Os movimentos terroristas, por exemplo, também passam a se apropriar da internet para mobilizar seus seguidores, propagar conteúdos de ódio, organizar ataques e conseguir informações estrategicamente valiosas de seus alvos. Unificar globalmente as bases técnicas de informação e comunicação é algo que apresenta benefícios surpreendentes, mas ao mesmo tempo vulnerabiliza questões de segurança internacional e individual, pois os meios de obter informações e programar os sistemas que realizam a vida passam a ser os mesmos em qualquer lugar do mundo. Casos emblemáticos como o de Julian Assange e os vazamentos do seu site, WikiLeaks, ou do grupo de hackers que se autointitula Anonymous,
revelam perspectivas importantes do novo cesto de possibilidades que a unicidade das técnicas de informação e o avanço da globalização trazem consigo. O acesso ao conhecimento é um recurso que serve a todos e ele pode ser utilizado tanto para fazer prosperar a compreensão mútua entre os povos, quanto para promover atos que declinam as relações diplomáticas.

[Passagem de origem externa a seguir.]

(** C2, refuted as stated: a body whose query is the empty string is
    validated and answered, and a well-formed request fails with status
    500 when counting the collection raises. *)
Lemma empty_query_is_answered :
  post_chat None NOW empty_query_body =
    Reply200 (mkChatResponse FALLBACK [] NOW) /\
  post_chat (Some uncountable_store) NOW
      (mkBody (Present "office space in Chicago") Missing) =
    HTTPException 500 "Error: no such table: collections".
Proof. split; reflexivity. Qed.

(** C2, amended: a request is rejected as invalid exactly when its query
    is absent or null (an empty query string is accepted and answered
    like any other); a request with a query fails hard, with status 500,
    exactly when counting the collection raises; a search that raises
    never fails the request. *)
Theorem hard_failures (vectorstore : option Chroma) (now : string) (b : Body) :
  (post_chat vectorstore now b = RequestValidationError <->
     body_query b = Missing \/ body_query b = Null) /\
  (forall status detail,
     post_chat vectorstore now b = HTTPException status detail <->
     exists q vs e,
       body_query b = Present q /\ vectorstore = Some vs /\
       collection_count vs = Raise e /\
       status = 500%Z /\ detail = "Error: " ++ e) /\
  (forall q vs n,
     body_query b = Present q -> vectorstore = Some vs ->
     collection_count vs = Ok n ->
     exists r, post_chat vectorstore now b = Reply200 r).
Proof.
  unfold post_chat.
  destruct (parse_ChatRequest b) as [request|] eqn:Hp.
  - assert (Hq : exists q, body_query b = Present q).
    { unfold parse_ChatRequest in Hp.
      destruct (body_query b); try discriminate; eauto. }
    destruct Hq as [q Hq].
    destruct (chat_total vectorstore now request)
      as [[r Hr]|(vs & e & Hv & Hc & Hr)]; rewrite Hr.
    + split; [|split].
      * rewrite Hq; split; [discriminate | intros [H|H]; discriminate].
      * intros status detail; split; [discriminate|].
        intros (q' & vs & e & _ & Hv & Hc & _ & _); subst vectorstore.
        rewrite (chat_count_raises vs now e request Hc) in Hr; discriminate.
      * eauto.
    + split; [|split].
      * rewrite Hq; split; [discriminate | intros [H|H]; discriminate].
      * intros status detail; split.
        -- intros H; injection H as <- <-. exists q, vs, e; auto.
        -- intros (q' & vs' & e' & _ & Hv' & Hc' & -> & ->).
           rewrite Hv in Hv'; injection Hv' as <-.
           rewrite Hc in Hc'; injection Hc' as <-. reflexivity.
      * intros q' vs' n _ Hv' Hc'.
        rewrite Hv in Hv'; injection Hv' as <-. congruence.
  - apply parse_ChatRequest_none in Hp. split; [|split].
    + tauto.
    + intros status detail; split; [discriminate|].
      intros (q & _ & _ & Hq & _); destruct Hp as [H|H]; congruence.
    + intros q vs n Hq; destruct Hp as [H|H]; congruence.
Qed.

Lemma context_of_sources (results : list Document) :
  Forall2
    (fun doc src =>
       exists head, src = head ++ "..." /\
         String.prefix head (page_content doc) = true /\
         String.length head = Nat.min 150 (String.length (page_content doc)))
    results (map source_of results).
Proof.
  induction results as [|doc rest IH]; constructor; [|exact IH].
  exists (slice_to 150 (page_content doc)); repeat split.
  - apply slice_to_prefix.
  - apply slice_to_length.
Qed.

(** C5, refuted as stated: a collection whose one chunk reads exactly
    like the empty-database sentinel is searched successfully, yet the
    response is the fallback string and not the template. *)
Lemma sentinel_chunk_yields_fallback :
  collection_count sentinel_store = Ok 1%Z /\
  similarity_search sentinel_store (query office_request) 3 =
    Ok [mkDocument NO_DOCUMENTS []] /\
  chat (Some sentinel_store) NOW office_request =
    Reply200 (mkChatResponse FALLBACK [NO_DOCUMENTS ++ "..."] NOW) /\
  FALLBACK <>
    PREFIX ++ slice_to 500 (context_of [mkDocument NO_DOCUMENTS []]) ++ SUFFIX.
Proof.
  repeat split.
  intros H; symmetry in H; revert H; apply templated_not_fallback.
Qed.

(** C5, amended: against a non-empty store, when the search (called with
    k = 3) returns, the context is the retrieved texts in order joined by
    a blank line and, provided that context is neither empty nor exactly
    the empty-database sentinel, the response text is the fixed prefix,
    the first 500 characters of the context (all of it when shorter) and
    the fixed suffix. *)
Theorem templated_response (vs : Chroma) (now : string) (n : Z)
  (results : list Document) (request : ChatRequest) :
  collection_count vs = Ok n -> (n > 0)%Z ->
  similarity_search vs (query request) 3 = Ok results ->
  let context := join (LF ++ LF) (map page_content results) in
  context <> "" -> context <> NO_DOCUMENTS ->
  exists r shown,
    chat (Some vs) now request = Reply200 r /\
    response r = PREFIX ++ shown ++ SUFFIX /\
    String.prefix shown context = true /\
    String.length shown = Nat.min 500 (String.length context).
Proof.
  intros Hc Hn Hs context H0 H1.
  eexists; exists (slice_to 500 context); split; [|split; [|split]].
  - apply (chat_search_returns vs now n results request Hc Hn Hs).
  - cbn [response]; change (context_of results) with context.
    rewrite generate_response_eq.
    apply String.eqb_neq in H0, H1; rewrite H0, H1; reflexivity.
  - apply slice_to_prefix.
  - apply slice_to_length.
Qed.

(** C6: against a non-empty store, when the search returns, the sources
    are, in retrieval order, the retrieved texts each cut to its first
    150 characters and followed by ["..."]. *)
Theorem sources_truncated (vs : Chroma) (now : string) (n : Z)
  (results : list Document) (request : ChatRequest) :
  collection_count vs = Ok n -> (n > 0)%Z ->
  similarity_search vs (query request) 3 = Ok results ->
  exists r,
    chat (Some vs) now request = Reply200 r /\
    sources r =
      map (fun doc => slice_to 150 (page_content doc) ++ "...") results /\
    Forall2
      (fun doc src =>
         exists head, src = head ++ "..." /\
           String.prefix head (page_content doc) = true /\
           String.length head = Nat.min 150 (String.length (page_content doc)))
      results (sources r).
Proof.
  intros Hc Hn Hs; eexists; split; [|split].
  - apply (chat_search_returns vs now n results request Hc Hn Hs).
  - reflexivity.
  - apply context_of_sources.
Qed.

(** C10: two requests with the same query text, evaluated against the
    same store, get the same response text and the same sources (or the
    same failure), whatever their conversation histories. *)
Theorem history_ignored (vectorstore : option Chroma) (now1 now2 : string)
  (request1 request2 : ChatRequest) :
  query request1 = query request2 ->
  without_timestamp (chat vectorstore now1 request1) =
    without_timestamp (chat vectorstore now2 request2) /\
  (forall r1, chat vectorstore now1 request1 = Reply200 r1 ->
     exists r2, chat vectorstore now2 request2 = Reply200 r2 /\
       response r1 = response r2 /\ sources r1 = sources r2).
Proof.
  destruct request1 as [q h1], request2 as [q2 h2]; cbn [query].
  intros <-.
  assert (E : without_timestamp (chat vectorstore now1 (mkChatRequest q h1)) =
              without_timestamp (chat vectorstore now2 (mkChatRequest q h2))).
  { rewrite (chat_body_query_only vectorstore now1 q h1 h2).
    apply chat_timestamp_only. }
  split; [exact E|].
  intros r1 H1; rewrite H1 in E.
  destruct (chat vectorstore now2 (mkChatRequest q h2)) as [r2| |c d];
    try discriminate.
  exists r2; split; [reflexivity|].
  cbn [without_timestamp] in E; injection E as -> ->; auto.
Qed.

Lemma templated_response_witness :
  exists r shown,
    chat (Some sample_store) NOW office_request = Reply200 r /\
    response r = PREFIX ++ shown ++ SUFFIX /\
    String.prefix shown
      (join (LF ++ LF)
         (map page_content
            (map (fun t => mkDocument t []) (firstn 3 (map fst Ingest.sample_documents)))))
      = true /\
    String.length shown = 500.
Proof.
  apply (templated_response sample_store NOW 6
           (map (fun t => mkDocument t []) (firstn 3 (map fst Ingest.sample_documents)))
           office_request);
    [reflexivity | lia | reflexivity | discriminate | discriminate].
Defined.

Lemma sources_truncated_witness :
  exists r,
    chat (Some sample_store) NOW office_request = Reply200 r /\
    sources r =
      map (fun doc => slice_to 150 (page_content doc) ++ "...")
        (map (fun t => mkDocument t []) (firstn 3 (map fst Ingest.sample_documents))) /\
    Forall2
      (fun doc src =>
         exists head, src = head ++ "..." /\
           String.prefix head (page_content doc) = true /\
           String.length head = Nat.min 150 (String.length (page_content doc)))
      (map (fun t => mkDocument t []) (firstn 3 (map fst Ingest.sample_documents)))
      (sources r).
Proof.
  apply (sources_truncated sample_store NOW 6
           (map (fun t => mkDocument t []) (firstn 3 (map fst Ingest.sample_documents)))
           office_request);
    [reflexivity | lia | reflexivity].
Defined.

Lemma history_ignored_witness :
  without_timestamp (chat (Some sample_store) NOW office_request) =
    without_timestamp
      (chat (Some sample_store) "2024-05-02T08:30:00" followup_request) /\
  (forall r1, chat (Some sample_store) NOW office_request = Reply200 r1 ->
     exists r2,
       chat (Some sample_store) "2024-05-02T08:30:00" followup_request =
         Reply200 r2 /\
       response r1 = response r2 /\ sources r1 = sources r2).
Proof.
  apply (history_ignored (Some sample_store) NOW "2024-05-02T08:30:00"
           office_request followup_request); reflexivity.
Defined.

São consequências aparentemente inevitáveis da fase que a sociedade atravessa, que demanda uma série de novas reflexões.
Se busca-se abastecer globalmente a sociedade com uma série de objetos e sistemas técnicos que são unificados em suas aplicações e modos de uso, é preciso estar ciente dos aspectos negativos que isso pode trazer ao próprio sistema estabelecido.